II. LE DROIT ET LA PRATIQUE INTERNES PERTINENTS

19. La loi no 109/1996 a établi le cadre législatif du fonctionnement des sociétés coopératives. Concernant leur patrimoine, l’article 187 de la loi disposait :

« Les terrains dont l’usage a été gratuitement transféré pour une durée indéterminée aux sociétés coopératives afin que ces dernières y construisent des immeubles pour leurs activités demeurent en leur possession, dans les mêmes conditions, aussi longtemps que le droit de propriété sur ces immeubles subsiste dans leur patrimoine. »

20. La loi no 1/2005, qui a remplacé la loi no 109/1996, a maintenu le statut des sociétés coopératives ainsi que leur droit d’usage gratuit des terrains occupés par les constructions leur appartenant.

21. L’article 494 du code civil en vigueur à l’époque des faits, dont les dispositions ont été reprises dans l’article 581 du nouveau code civil, précise que, si les constructions ont été faites par un tiers de bonne foi avec des matériaux lui appartenant, le propriétaire du fonds devient propriétaire des constructions et peut rembourser au tiers, au choix, soit une somme égale à l’augmentation de la valeur du fonds soit le coût des matériaux et de la main-d’œuvre.

22. La doctrine et la jurisprudence s’accordent à dire que ce choix est laissé à la libre appréciation du propriétaire du fonds, qui peut opter pour la somme la moins élevée (voir, par exemple, Liviu Pop, Drept civil. Drepturile reale principale, éd. Lumina Lex, Bucarest, 1996, p. 250).
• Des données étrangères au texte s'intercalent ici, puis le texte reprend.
(* ===== verification/Module.v ===== *)
(** * The kernel module

    src/core/relm.c: loading the module brings up the architecture, a platform device, one
    VM with its IOMMU domain, its boot image and one vCPU, and runs it; a failure
    undoes the steps before it, and unloading takes everything down.

    The functions it calls are the subject of the other files; here they are the
    answers [A] they give, and a run is the list of calls it makes. *)
From S2P Require Import Prelude.

Inductive call :=
  | CArchInit | CPdevRegister | CCreateVm | CIommuInit | CBootLoad
  | CIommuMapRam | CAddVcpu | CRunVm
  | CStopVm | CPrintStats | CDestroyVm | CPdevUnregister | CArchExit.

#[export] Instance call_eq_dec : EqDecision call.
Proof. solve_decision. Defined.

(** The code each call answers with ([create_ok] is whether [relm_create_vm] returns a
    VM), and whether the VM has a statistics operation. *)
Record answers := Answers { code : call -> Z; create_ok : bool; has_print_stats : bool }.

(** Whether the static pointers are set. *)
Record globals := Globals { my_vm : bool; relm_pdev : bool }.

Section Run.
Context (A : answers).

Definition cleanup_arch (ret : Z) (tr : list call) : Z * globals * list call :=
  (ret, Globals false false, tr ++ [CArchExit]).
Definition cleanup_pdev (ret : Z) (tr : list call) : Z * globals * list call :=
  cleanup_arch ret (tr ++ [CPdevUnregister]).
Definition cleanup_vm (ret : Z) (tr : list call) : Z * globals * list call :=
  cleanup_pdev ret (tr ++ [CDestroyVm]).

(** A failing IOMMU is not fatal; [relm_arch_iommu_enabled] is whether it came up. *)
Definition relm_module_init : Z * globals * list call :=
  let ret := code A CArchInit in
  let tr := [CArchInit] in
  if negb (ret =? 0) then (ret, Globals false false, tr)
  else
  let ret := code A CPdevRegister in
  let tr := tr ++ [CPdevRegister] in
  if negb (ret =? 0) then cleanup_arch ret tr
  else
  let tr := tr ++ [CCreateVm] in
  if negb (create_ok A) then cleanup_pdev (- ENOMEM) tr
  else
  let iommu := code A CIommuInit =? 0 in
  let tr := tr ++ [CIommuInit] in
  let ret := code A CBootLoad in
  let tr := tr ++ [CBootLoad] in
  if negb (ret =? 0) then cleanup_vm ret tr
  else
  let tr := if iommu then tr ++ [CIommuMapRam] else tr in
  let ret := if iommu then code A CIommuMapRam else 0 in
  if negb (ret =? 0) then cleanup_vm ret tr
  else
  let ret := code A CAddVcpu in
  let tr := tr ++ [CAddVcpu] in
  if negb (ret =? 0) then cleanup_vm ret tr
  else
  let ret := code A CRunVm in
  let tr := tr ++ [CRunVm] in
  if negb (ret =? 0) then cleanup_vm ret tr
  else (0, Globals true true, tr).

Definition relm_module_exit (g : globals) : globals * list call :=
  let tr := if my_vm g then [CStopVm] ++ (if has_print_stats A then [CPrintStats] else []) ++ [CDestroyVm]
            else [] in
  let tr := if relm_pdev g then tr ++ [CPdevUnregister] else tr in
  (Globals false false, tr ++ [CArchExit]).

(** ** What is in use *)

Inductive resource := Arch | Pdev | Vm.
#[export] Instance resource_eq_dec : EqDecision resource.
Proof. solve_decision. Defined.

(** The stack of what the calls have taken, newest first; releasing what is not on top
    is [None]. *)
Definition effect (c : call) (held : list resource) : option (list resource) :=
  let take (ok : bool) r := Some (if ok then r :: held else held) in
  let drop r := match held with q :: held => if decide (q = r) then Some held else None | [] => None end in
  match c with
  | CArchInit => take (code A CArchInit =? 0) Arch
  | CPdevRegister => take (code A CPdevRegister =? 0) Pdev
  | CCreateVm => take (create_ok A) Vm
  | CDestroyVm => drop Vm
  | CPdevUnregister => drop Pdev
  | CArchExit => drop Arch
  | CBootLoad | CIommuInit | CIommuMapRam | CAddVcpu | CRunVm | CStopVm =>
      match held with Vm :: _ => Some held | _ => None end
  | CPrintStats => Some held
  end.
Fixpoint effects (tr : list call) (held : list resource) : option (list resource) :=
  match tr with
  | [] => Some held
  | c :: tr => match effect c held with Some held => effects tr held | None => None end
  end.

(** Loading either succeeds with the architecture, the device and the VM in use, or
    returns the code that stopped it with nothing in use; every release is of the last
    thing taken, and no call is made on a VM that is not there.  Unloading after a
    success leaves nothing. *)
Theorem module_balanced (ret : Z) (g : globals) (tr : list call)
    (Hcodes : forall c, code A c <= 0) (Hinit : relm_module_init = (ret, g, tr)) :
  if ret =? 0
  then effects tr [] = Some [Vm; Pdev; Arch] /\ g = Globals true true /\
       effects (tr ++ (relm_module_exit g).2) [] = Some [] /\ (relm_module_exit g).1 = Globals false false
  else ret < 0 /\ effects tr [] = Some [] /\ g = Globals false false.
Proof.
  revert Hinit. unfold relm_module_init, cleanup_vm, cleanup_pdev, cleanup_arch, relm_module_exit. cbv zeta.
  assert (forall c, code A c =? 0 = false -> code A c < 0) as Hneg by (intros c Hc; pose proof (Hcodes c); lia).
  destruct (code A CArchInit =? 0) eqn:E1; cbn [negb].
  2: { intros [= <- <- <-]. rewrite E1. pose proof (Hneg _ E1). cbn. rewrite E1. auto. }
  destruct (code A CPdevRegister =? 0) eqn:E2; cbn [negb].
  2: { intros [= <- <- <-]. rewrite E2. pose proof (Hneg _ E2). cbn. rewrite E1, E2. auto. }
  destruct (create_ok A) eqn:E3; cbn [negb].
  2: { intros [= <- <- <-]. cbn. rewrite E1, E2, E3. repeat split. }
  destruct (code A CBootLoad =? 0) eqn:E4; cbn [negb].
  2: { intros [= <- <- <-]. rewrite E4. pose proof (Hneg _ E4). cbn. rewrite E1, E2, E3. auto. }
  destruct (code A CIommuInit =? 0) eqn:E5.
  - destruct (code A CIommuMapRam =? 0) eqn:E6; cbn [negb].
    2: { intros [= <- <- <-]. rewrite E6. pose proof (Hneg _ E6). cbn. rewrite E1, E2, E3. auto. }
    destruct (code A CAddVcpu =? 0) eqn:E7; cbn [negb].
    2: { intros [= <- <- <-]. rewrite E7. pose proof (Hneg _ E7). cbn. rewrite E1, E2, E3. auto. }
    destruct (code A CRunVm =? 0) eqn:E8; cbn [negb].
    2: { intros [= <- <- <-]. rewrite E8. pose proof (Hneg _ E8). cbn. rewrite E1, E2, E3. auto. }
    intros [= <- <- <-]. cbn. rewrite E1, E2, E3. destruct (has_print_stats A); repeat split.
  - cbn [Z.eqb negb]. destruct (code A CAddVcpu =? 0) eqn:E7; cbn [negb].
    2: { intros [= <- <- <-]. rewrite E7. pose proof (Hneg _ E7). cbn. rewrite E1, E2, E3. auto. }
    destruct (code A CRunVm =? 0) eqn:E8; cbn [negb].
    2: { intros [= <- <- <-]. rewrite E8. pose proof (Hneg _ E8). cbn. rewrite E1, E2, E3. auto. }
    intros [= <- <- <-]. cbn. rewrite E1, E2, E3. destruct (has_print_stats A); repeat split.
Qed.

End Run.

(** ** One load *)
Module ModuleDemo.
Definition fine : answers := Answers (fun _ => 0) true true.

(** The vCPU cannot be added: three steps are undone. *)
Definition no_vcpu : answers := Answers (fun c => if decide (c = CAddVcpu) then - ENOMEM else 0) true true.

Lemma module_balanced_witness : exists g tr, relm_module_init no_vcpu = (- ENOMEM, g, tr) /\ effects no_vcpu tr [] = Some [].
Proof.
  destruct (relm_module_init no_vcpu) as [[r g] tr] eqn:E.
  assert (r = - ENOMEM) as -> by (change r with (r, g, tr).1.1; rewrite <- E; vm_compute; exact eq_refl).
  exists g, tr. split; [exact eq_refl|].
  apply (module_balanced no_vcpu (- ENOMEM) g tr).
  - intros []; vm_compute; discriminate.
  - exact E.
Defined.

(** No call ever gives the IOMMU domain back. *)
Example load_and_unload : (relm_module_init fine).2 ++ (relm_module_exit fine (relm_module_init fine).1.2).2 =
  [CArchInit; CPdevRegister; CCreateVm; CIommuInit; CBootLoad;
   CIommuMapRam; CAddVcpu; CRunVm; CStopVm; CPrintStats; CDestroyVm;
   CPdevUnregister; CArchExit].
Proof. vm_compute. exact eq_refl. Qed.
End ModuleDemo.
23. L’article 861 du code civil prévoit que les biens qui font partie du domaine public sont imprescriptibles et inaliénables. Le droit de propriété sur ces biens ne se perd pas par l’absence d’usage et les tiers ne peuvent pas les acquérir par usucapion.

EN DROIT

I. SUR LA VIOLATION ALLÉGUÉE DE L’ARTICLE 1 DU PROTOCOLE No 1 À LA CONVENTION

24. La requérante se plaint du transfert dans le domaine public local de ses locaux commerciaux situés dans la commune d’Otopeni. Elle estime qu’elle a été privée de ces biens de manière illégale et en l’absence de toute compensation. Elle invoque l’article 1 du Protocole no 1 à la Convention, ainsi libellé :

« Toute personne physique ou morale a droit au respect de ses biens. Nul ne peut être privé de sa propriété que pour cause d’utilité publique et dans les conditions prévues par la loi et les principes généraux du droit international.

Les dispositions précédentes ne portent pas atteinte au droit que possèdent les États de mettre en vigueur les lois qu’ils jugent nécessaires pour réglementer l’usage des biens conformément à l’intérêt général ou pour assurer le paiement des impôts ou d’autres contributions ou des amendes. »

A. Sur la recevabilité

25. Le Gouvernement soutient que la requérante n’a pas épuisé les voies de recours internes dont elle aurait disposé pour faire redresser l’atteinte alléguée à son droit de propriété. Il affirme à cet égard que la requérante a omis d’introduire devant les juridictions internes une action fondée sur les dispositions de l’article 494 de l’ancien code civil qui était, selon lui, susceptible de compenser la violation alléguée.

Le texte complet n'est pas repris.